Dataset entries:
(* ===== verification/Commands.v ===== *)
(** * Exchange commands ([domain/commands.py])

    Deterministic identities of durable venue commands, the shape of their
    payloads, and the retry policy. *)

From S2P Require Import Prelude PyString Sha256 PyDecimal Identities Ticket.

Inductive ExchangeCommandKind :=
  | SET_LEVERAGE | ENTRY | INITIAL_STOP | TAKE_PROFIT | EXIT | CANCEL_ORDER
  | REPLACE_PROTECTION | CONTROLLED_FLATTEN.
#[export] Instance ExchangeCommandKind_eq_dec : EqDecision ExchangeCommandKind.
Proof. solve_decision. Defined.

Definition command_kind_value (k : ExchangeCommandKind) : str :=
  match k with
  | SET_LEVERAGE => "set_leverage" | ENTRY => "entry" | INITIAL_STOP => "initial_stop"
  | TAKE_PROFIT => "take_profit" | EXIT => "exit" | CANCEL_ORDER => "cancel_order"
  | REPLACE_PROTECTION => "replace_protection" | CONTROLLED_FLATTEN => "controlled_flatten"
  end.

Inductive ExchangeCommandStatus :=
  | PREPARED | CLAIMED | SUPERSEDED | ACCEPTED | REJECTED | OUTCOME_UNKNOWN
  | RECONCILED_ABSENT | RECONCILED_ACCEPTED.
#[export] Instance ExchangeCommandStatus_eq_dec : EqDecision ExchangeCommandStatus.
Proof. solve_decision. Defined.

Definition command_status_value (s : ExchangeCommandStatus) : str :=
  match s with
  | PREPARED => "prepared" | CLAIMED => "claimed" | SUPERSEDED => "superseded"
  | ACCEPTED => "accepted" | REJECTED => "rejected" | OUTCOME_UNKNOWN => "outcome_unknown"
  | RECONCILED_ABSENT => "reconciled_absent" | RECONCILED_ACCEPTED => "reconciled_accepted"
  end.

Inductive OrderType := order_market | order_limit | stop_market | take_profit_market.
#[export] Instance OrderType_eq_dec : EqDecision OrderType.
Proof. solve_decision. Defined.
Inductive TimeInForce := GTC | GTX.
#[export] Instance TimeInForce_eq_dec : EqDecision TimeInForce.
Proof. solve_decision. Defined.
Inductive CancelPurpose :=
  | entry_remainder | selection_vacuum_entry | reconciliation_cleanup | runner_old_stop.
#[export] Instance CancelPurpose_eq_dec : EqDecision CancelPurpose.
Proof. solve_decision. Defined.

Record OrderCommandPayload := mkOrderPayload {
  op_side : OrderSide;
  op_quantity : Decimal;
  op_order_type : OrderType;
  op_reduce_only : bool;
  op_limit_price : option Decimal;
  op_time_in_force : option TimeInForce;
  op_stop_price : option Decimal;
  op_replaces_exchange_order_id : option str;
  op_source_watermark_ms : option Z;
  op_required_configured_leverage : option Z;
  op_leverage_verification_digest : option str
}.

Definition opt_digest_missing (o : option str) : bool :=
  match o with Some s => negb (is_sha256_digest s) | None => true end.

(** [_validate_order_shape] *)
Definition order_shape_checks (p : OrderCommandPayload) : list (bool * str) :=
  match op_order_type p with
  | order_limit =>
      [(is_none (op_limit_price p), "limit order requires limit_price");
       (is_none (op_time_in_force p), "limit order requires time_in_force")]
  | _ =>
      [(negb (is_none (op_limit_price p)), "non-limit order forbids limit_price");
       (negb (is_none (op_time_in_force p)), "non-limit order forbids time_in_force")]
  end ++
  [match op_order_type p with
   | stop_market | take_profit_market =>
       (is_none (op_stop_price p), "conditional order requires stop_price")
   | _ => (negb (is_none (op_stop_price p)), "non-conditional order forbids stop_price")
   end] ++
  (if is_none (op_replaces_exchange_order_id p) && is_none (op_source_watermark_ms p) then []
   else
     [(opt_blank (op_replaces_exchange_order_id p),
       "replacement payload requires prior order identity");
      (match op_source_watermark_ms p with Some w => w <=? 0 | None => true end,
       "replacement payload requires a positive watermark")]) ++
  (if is_none (op_required_configured_leverage p) && is_none (op_leverage_verification_digest p)
   then []
   else
     [(match op_required_configured_leverage p with Some l => l <=? 0 | None => true end,
       "entry leverage requirement must be a positive integer");
      (opt_digest_missing (op_leverage_verification_digest p),
       "entry leverage verification requires a sha256 digest")]).

Definition validate_OrderCommandPayload (p : OrderCommandPayload) : result OrderCommandPayload :=
  validate_fields
    [((op_quantity p <=? d0)%dec, "command quantity must be positive");
     (opt_test nonpositive (op_limit_price p), "command price must be positive");
     (opt_test nonpositive (op_stop_price p), "command price must be positive")];;
  validate_model (order_shape_checks p);;
  mret p.

Record CancelCommandPayload := mkCancelPayload {
  cp_exchange_order_id : str;
  cp_order_namespace : OrderNamespace;
  cp_purpose : CancelPurpose;
  cp_entry_vacuum_id : option str
}.

Definition validate_CancelCommandPayload (p : CancelCommandPayload) : result CancelCommandPayload :=
  validate_fields
    [(blank (cp_exchange_order_id p), "cancel command requires exchange order identity")];;
  let p := mkCancelPayload (strip (cp_exchange_order_id p)) (cp_order_namespace p) (cp_purpose p)
             (normalize_optional (cp_entry_vacuum_id p)) in
  validate_model
    [(negb (Bool.eqb (bool_decide (cp_purpose p = selection_vacuum_entry))
                     (negb (is_none (cp_entry_vacuum_id p)))),
      "selection Vacuum cancel requires exclusive Vacuum lineage")];;
  mret p.

Record SetLeverageCommandPayload := mkLeveragePayload {
  lp_desired_leverage : Z;
  lp_owner_policy_version : Z;
  lp_entry_admission_snapshot_digest : str;
  lp_leverage_fact_digest : str
}.

Definition validate_SetLeverageCommandPayload (p : SetLeverageCommandPayload)
    : result SetLeverageCommandPayload :=
  validate_fields
    [(lp_desired_leverage p <=? 0, "leverage command integers must be positive integers");
     (lp_owner_policy_version p <=? 0, "leverage command integers must be positive integers");
     (negb (is_sha256_digest (lp_entry_admission_snapshot_digest p)),
      "leverage command requires canonical sha256 digests");
     (negb (is_sha256_digest (lp_leverage_fact_digest p)),
      "leverage command requires canonical sha256 digests")];;
  mret p.

Inductive CommandPayload :=
  | OrderPayload (p : OrderCommandPayload)
  | CancelPayload (p : CancelCommandPayload)
  | LeveragePayload (p : SetLeverageCommandPayload).

Record ExchangeCommand := mkExchangeCommand {
  ec_command_id : str;
  ec_ticket_identity : TicketIdentity;
  ec_kind : ExchangeCommandKind;
  ec_generation : Z;
  ec_idempotency_key : str;
  ec_venue_client_order_id : option str;
  ec_payload : CommandPayload;
  ec_status : ExchangeCommandStatus;
  ec_created_at_ms : Z;
  ec_deadline_at_ms : Z
}.

(** The payload part of [_validate_command] for the kinds other than
    SET_LEVERAGE. *)
Definition order_command_checks (c : ExchangeCommand) : list (bool * str) :=
  [(is_none (ec_venue_client_order_id c),
    "order command requires deterministic venue_client_order_id");
   match ec_kind c, ec_payload c with
   | CANCEL_ORDER, CancelPayload _ => (false, EmptyString)
   | CANCEL_ORDER, _ => (true, "cancel command requires cancel payload")
   | _, OrderPayload _ => (false, EmptyString)
   | _, _ => (true, "order command requires order payload")
   end] ++
  match ec_payload c with
  | OrderPayload p =>
      let leverage := op_required_configured_leverage p in
      let digest := op_leverage_verification_digest p in
      let has_replacement :=
        negb (is_none (op_replaces_exchange_order_id p) && is_none (op_source_watermark_ms p)) in
      [match ec_kind c with
       | ENTRY => (is_none leverage || is_none digest,
                   "ENTRY command requires leverage verification evidence")
       | _ => (negb (is_none leverage && is_none digest),
               "only ENTRY command allows leverage verification evidence")
       end;
       match ec_kind c with
       | REPLACE_PROTECTION =>
           (negb has_replacement, "protection replacement command requires replacement metadata")
       | _ => (has_replacement,
               "only protection replacement commands allow replacement metadata")
       end]
  | _ => []
  end.

(** [value.upper()] for the two kinds the messages name. *)
Definition kind_upper (k : ExchangeCommandKind) : str :=
  match k with SET_LEVERAGE => "SET_LEVERAGE" | _ => "ENTRY" end.

Definition never_retried (k : ExchangeCommandKind) : bool :=
  match k with SET_LEVERAGE | ENTRY => true | _ => false end.

(** [_validate_command] *)
Definition command_model_checks (c : ExchangeCommand) : list (bool * str) :=
  [(never_retried (ec_kind c) && negb (ec_generation c =? 1),
    kind_upper (ec_kind c) +:+ " command cannot have a retry generation");
   (ec_deadline_at_ms c <=? ec_created_at_ms c, "command deadline must be after creation");
   (opt_test (λ s, 36 <? len s) (ec_venue_client_order_id c),
    "venue client order id exceeds supported boundary")] ++
  match ec_kind c with
  | SET_LEVERAGE =>
      [(negb (is_none (ec_venue_client_order_id c)),
        "SET_LEVERAGE command forbids venue_client_order_id");
       (match ec_payload c with LeveragePayload _ => false | _ => true end,
        "SET_LEVERAGE command requires leverage payload")]
  | _ => order_command_checks c
  end.

Definition validate_ExchangeCommand (c : ExchangeCommand) : result ExchangeCommand :=
  validate_fields
    [(blank (ec_command_id c), "command identities must be non-blank");
     (blank (ec_idempotency_key c), "command identities must be non-blank");
     (ec_generation c <=? 0, "command generation and time must be positive");
     (ec_created_at_ms c <=? 0, "command generation and time must be positive");
     (ec_deadline_at_ms c <=? 0, "command generation and time must be positive")];;
  let c := mkExchangeCommand (strip (ec_command_id c)) (ec_ticket_identity c) (ec_kind c)
             (ec_generation c) (strip (ec_idempotency_key c))
             (normalize_optional (ec_venue_client_order_id c)) (ec_payload c) (ec_status c)
             (ec_created_at_ms c) (ec_deadline_at_ms c) in
  validate_model (command_model_checks c);;
  mret c.

Record ExchangeCommandResult := mkCommandResult {
  cr_status : ExchangeCommandStatus;
  cr_observed_at_ms : Z;
  cr_exchange_order_id : option str;
  cr_reason : option str
}.

(** [ExchangeCommandResult] without its free-form [venue_payload]. *)
Definition validate_ExchangeCommandResult (r : ExchangeCommandResult) : result ExchangeCommandResult :=
  validate_fields [(cr_observed_at_ms r <=? 0, "command result time must be positive")];;
  validate_model
    ((negb (bool_decide (cr_status r ∈ [ACCEPTED; REJECTED; OUTCOME_UNKNOWN])),
      "command result must be authoritative or unknown") ::
     match cr_status r with
     | ACCEPTED =>
         [(opt_blank (cr_exchange_order_id r), "accepted command requires exchange order identity");
          (negb (is_none (cr_reason r)), "accepted command forbids rejection reason")]
     | _ =>
         [(opt_blank (cr_reason r), "rejected or unknown command requires reason");
          (negb (is_none (cr_exchange_order_id r)),
           "non-accepted result forbids exchange order identity")]
     end);;
  mret r.

Record SetLeverageCommandResult := mkLeverageResult {
  lr_exchange_configured_leverage : Z;
  lr_leverage_verified_at_ms : Z;
  lr_leverage_verification_digest : str
}.

Definition validate_SetLeverageCommandResult (r : SetLeverageCommandResult)
    : result SetLeverageCommandResult :=
  validate_fields
    [(lr_exchange_configured_leverage r <=? 0, "leverage result integers must be positive integers");
     (lr_leverage_verified_at_ms r <=? 0, "leverage result integers must be positive integers");
     (negb (is_sha256_digest (lr_leverage_verification_digest r)),
      "leverage result requires a canonical sha256 digest")];;
  mret r.

Definition build_command_id (ticket_id : str) (kind : ExchangeCommandKind) (generation : Z)
    : result str :=
  let normalized_ticket_id := strip ticket_id in
  raise_if (blank ticket_id) (ValueError "ticket_id must be non-blank");;
  raise_if (generation <=? 0) (ValueError "generation must be positive");;
  let payload := normalized_ticket_id +:+ "|" +:+ command_kind_value kind +:+ "|"
                 +:+ string_of_Z generation in
  mret ("command:" +:+ take_prefix 32 (sha256_hexdigest (encode_utf8 payload))).

Definition build_venue_client_order_id (command_id : str) : result str :=
  raise_if (blank command_id) (ValueError "command_id must be non-blank");;
  let digest := take_prefix 28 (sha256_hexdigest (encode_utf8 (strip command_id))) in
  mret ("brc-" +:+ digest).

Definition require_next_generation_allowed (kind : ExchangeCommandKind)
    (prior_status : ExchangeCommandStatus) (next_generation : Z) : result unit :=
  raise_if (next_generation <=? 1)
    (CommandGenerationError "next generation must be greater than one");;
  raise_if (never_retried kind)
    (CommandGenerationError (kind_upper kind +:+ " is never retried"));;
  raise_if (bool_decide (prior_status = OUTCOME_UNKNOWN))
    (CommandGenerationError "unknown outcome must be reconciled first");;
  if bool_decide (kind = REPLACE_PROTECTION)
     && bool_decide (prior_status ∈ [ACCEPTED; RECONCILED_ACCEPTED])
  then mret tt
  else
    raise_if (negb (bool_decide (prior_status ∈ [REJECTED; RECONCILED_ABSENT])))
      (CommandGenerationError
         ("new generation not allowed after " +:+ command_status_value prior_status)).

» **Instructions for the task**
Extract the first line above and each line after it up to and including the one with "REJECTED | OUTCOME_UNKNOWN", please, exactly and with nothing else.

» **Exercise response**
(* ===== verification/Commands.v ===== *)
(** * Exchange commands ([domain/commands.py])

    Deterministic identities of durable venue commands, the shape of their
    payloads, and the retry policy. *)

From S2P Require Import Prelude PyString Sha256 PyDecimal Identities Ticket.

Inductive ExchangeCommandKind :=
  | SET_LEVERAGE | ENTRY | INITIAL_STOP | TAKE_PROFIT | EXIT | CANCEL_ORDER
  | REPLACE_PROTECTION | CONTROLLED_FLATTEN.
#[export] Instance ExchangeCommandKind_eq_dec : EqDecision ExchangeCommandKind.
Proof. solve_decision. Defined.

Definition command_kind_value (k : ExchangeCommandKind) : str :=
  match k with
  | SET_LEVERAGE => "set_leverage" | ENTRY => "entry" | INITIAL_STOP => "initial_stop"
  | TAKE_PROFIT => "take_profit" | EXIT => "exit" | CANCEL_ORDER => "cancel_order"
  | REPLACE_PROTECTION => "replace_protection" | CONTROLLED_FLATTEN => "controlled_flatten"
  end.

Inductive ExchangeCommandStatus :=
  | PREPARED | CLAIMED | SUPERSEDED | ACCEPTED | REJECTED | OUTCOME_UNKNOWN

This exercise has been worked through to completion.